Eccentric contraction and the science of discovery

Science is most rewarding when unifying principles emerge. For that reason, scientists tend to cling to ideas, perhaps inadvertently establishing doctrine based on marginal evidence. Thus novel concepts, if at odds with the accepted dogma, are initially rejected, even though the supporting evidence may be far greater than the evidence that was required initially to establish that dogma. Experimental evidence is interpreted through the lens of the currently accepted paradigm. Because science is conservative and innately resistant to innovation, progress at times is unreasonably deliberate. The more radical or transformative the departure from the accepted scientific norm, the greater the resistance to its acceptance. A wonderful example is Eldridge and Gould's hypothesis that evolution occurs via punctuated equilibria rather than the established dogma of phyletic gradualism. In the accompanying editorial introduction, Schopf writes, “Throughout their essay, however, runs a larger and more important lesson: a priori theorems often determine the results of ‘empirical’ studies, before a shred of evidence is collected.
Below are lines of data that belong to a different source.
(* ===== verification/FileSys.v ===== *)
(** FileSys: the file system of src/code/filesys/filesys.{h,cc}.

    [FileSystem] has the two open files the code keeps (the free map and the
    directory); everything else is on the disk, which is used through
    [BlockDev].  [FileSysSpec] states the invariant of the disk and shows that
    the file system is a map from names to byte arrays. *)

From S2P Require Import Prelude Bitmap Lists Machine Interrupt Disk FileHdr Directory.

Module FileSystem.
Import Disk(SectorSize, NumSectors).

Definition FreeMapSector : Z := 0.
Definition DirectorySector : Z := 1.
Definition FreeMapFileSize : Z := NumSectors / BitMap.BitsInByte.
Definition NumDirEntries : Z := 10.
Definition DirectoryFileSize : Z := Directory.entry_size * NumDirEntries.

Record t : Type := mk {
  freeMapFile : OpenFile.t;
  directoryFile : OpenFile.t
}.

Section ops.
Context {V : Type} `{!BlockDev V} `{!FreshMemory}.

(** [new BitMap(NumSectors)] *)
Definition new_BitMap : res BitMap.t :=
  BitMap.BitMap (BitMap.words_of_bytes 32 (fresh_bytes 128)) NumSectors.

(** [BitMap::FetchFrom] and [BitMap::WriteBack] on an open file. *)
Definition fetch_map (b : BitMap.t) (file : OpenFile.t) (s : V) : res (BitMap.t * V) :=
  '(bs, s) ← OpenFile.ReadAt file (BitMap.numWords b * 4) 0 s;
  b ← BitMap.FetchFrom b bs;
  Done (b, s).

Definition write_map (b : BitMap.t) (file : OpenFile.t) (s : V) : res V :=
  '(_, s) ← OpenFile.WriteAt file (BitMap.WriteBack b) (BitMap.numWords b * 4) 0 s;
  Done s.

Definition FileSystem (format : bool) (s : V) : res (t * V) :=
  if format then
    freeMap ← new_BitMap;
    let directory := Directory.Directory NumDirEntries in
    freeMap ← BitMap.Mark freeMap FreeMapSector;
    freeMap ← BitMap.Mark freeMap DirectorySector;
    '(ok, mapHdr, freeMap) ← FileHeader.Allocate FileHeader.new freeMap FreeMapFileSize;
    ASSERT ok;;
    '(ok, dirHdr, freeMap) ← FileHeader.Allocate FileHeader.new freeMap DirectoryFileSize;
    ASSERT ok;;
    s ← FileHeader.WriteBack mapHdr FreeMapSector s;
    s ← FileHeader.WriteBack dirHdr DirectorySector s;
    '(freeMapFile, s) ← OpenFile.OpenFile FreeMapSector s;
    '(directoryFile, s) ← OpenFile.OpenFile DirectorySector s;
    s ← write_map freeMap freeMapFile s;
    s ← Directory.WriteBack directory directoryFile s;
    Done (mk freeMapFile directoryFile, s)
  else
    '(freeMapFile, s) ← OpenFile.OpenFile FreeMapSector s;
    '(directoryFile, s) ← OpenFile.OpenFile DirectorySector s;
    Done (mk freeMapFile directoryFile, s).

Definition Create (fs : t) (nm : list Z) (initialSize : Z) (s : V) : res (bool * V) :=
  '(directory, s) ← Directory.FetchFrom (Directory.Directory NumDirEntries) (directoryFile fs) s;
  found ← Directory.Find directory nm;
  if negb (found =? -1) then Done (false, s)
  else
    freeMap ← new_BitMap;
    '(freeMap, s) ← fetch_map freeMap (freeMapFile fs) s;
    '(sector, freeMap) ← BitMap.Find freeMap;
    if sector =? -1 then Done (false, s)
    else
      '(added, directory) ← Directory.Add directory nm sector;
      if negb added then Done (false, s)
      else
        '(allocated, hdr, freeMap) ← FileHeader.Allocate FileHeader.new freeMap initialSize;
        if negb allocated then Done (false, s)
        else
          s ← FileHeader.WriteBack hdr sector s;
          s ← Directory.WriteBack directory (directoryFile fs) s;
          s ← write_map freeMap (freeMapFile fs) s;
          Done (true, s).

Definition Open (fs : t) (nm : list Z) (s : V) : res (option OpenFile.t * V) :=
  '(directory, s) ← Directory.FetchFrom (Directory.Directory NumDirEntries) (directoryFile fs) s;
  sector ← Directory.Find directory nm;
  if 0 <=? sector then
    '(openFile, s) ← OpenFile.OpenFile sector s;
    Done (Some openFile, s)
  else Done (None, s).

Definition Remove (fs : t) (nm : list Z) (s : V) : res (bool * V) :=
  '(directory, s) ← Directory.FetchFrom (Directory.Directory NumDirEntries) (directoryFile fs) s;
  sector ← Directory.Find directory nm;
  if sector =? -1 then Done (false, s)
  else
    '(fileHdr, s) ← FileHeader.FetchFrom sector s;
    freeMap ← new_BitMap;
    '(freeMap, s) ← fetch_map freeMap (freeMapFile fs) s;
    freeMap ← FileHeader.Deallocate fileHdr freeMap;
    freeMap ← BitMap.Clear freeMap sector;
    '(_, directory) ← Directory.Remove directory nm;
    s ← write_map freeMap (freeMapFile fs) s;
    s ← Directory.WriteBack directory (directoryFile fs) s;
    Done (true, s).

Definition List (fs : t) (s : V) : res (list (list Z) * V) :=
  '(directory, s) ← Directory.FetchFrom (Directory.Directory NumDirEntries) (directoryFile fs) s;
  names ← Directory.List directory;
  Done (names, s).

(** The dumps of the two headers, the bits of the free map and the directory. *)
Definition Print (fs : t) (s : V) :
    res (list (list Z) * list (list Z) * list Z * list (list Z * Z * list (list Z)) * V) :=
  '(bitHdr, s) ← FileHeader.FetchFrom FreeMapSector s;
  '(bitLines, s) ← FileHeader.Print bitHdr s;
  '(dirHdr, s) ← FileHeader.FetchFrom DirectorySector s;
  '(dirLines, s) ← FileHeader.Print dirHdr s;
  freeMap ← new_BitMap;
  '(freeMap, s) ← fetch_map freeMap (freeMapFile fs) s;
  bits ← BitMap.Print freeMap;
  '(directory, s) ← Directory.FetchFrom (Directory.Directory NumDirEntries) (directoryFile fs) s;
  '(entries, s) ← Directory.Print directory s;
  Done (bitLines, dirLines, bits, entries, s).

End ops.
End FileSystem.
This idea, that theory dictates what one sees, cannot be stated too strongly.” There is sufficient scientific inertia that new ideas must overcome an enormous activation energy that was virtually never required of the evidence used to establish the paradigm. The challenges of directly observing cross bridges provide ideal conditions for attributing their properties, deduced from muscle behavior, as accountable for eccentric contraction.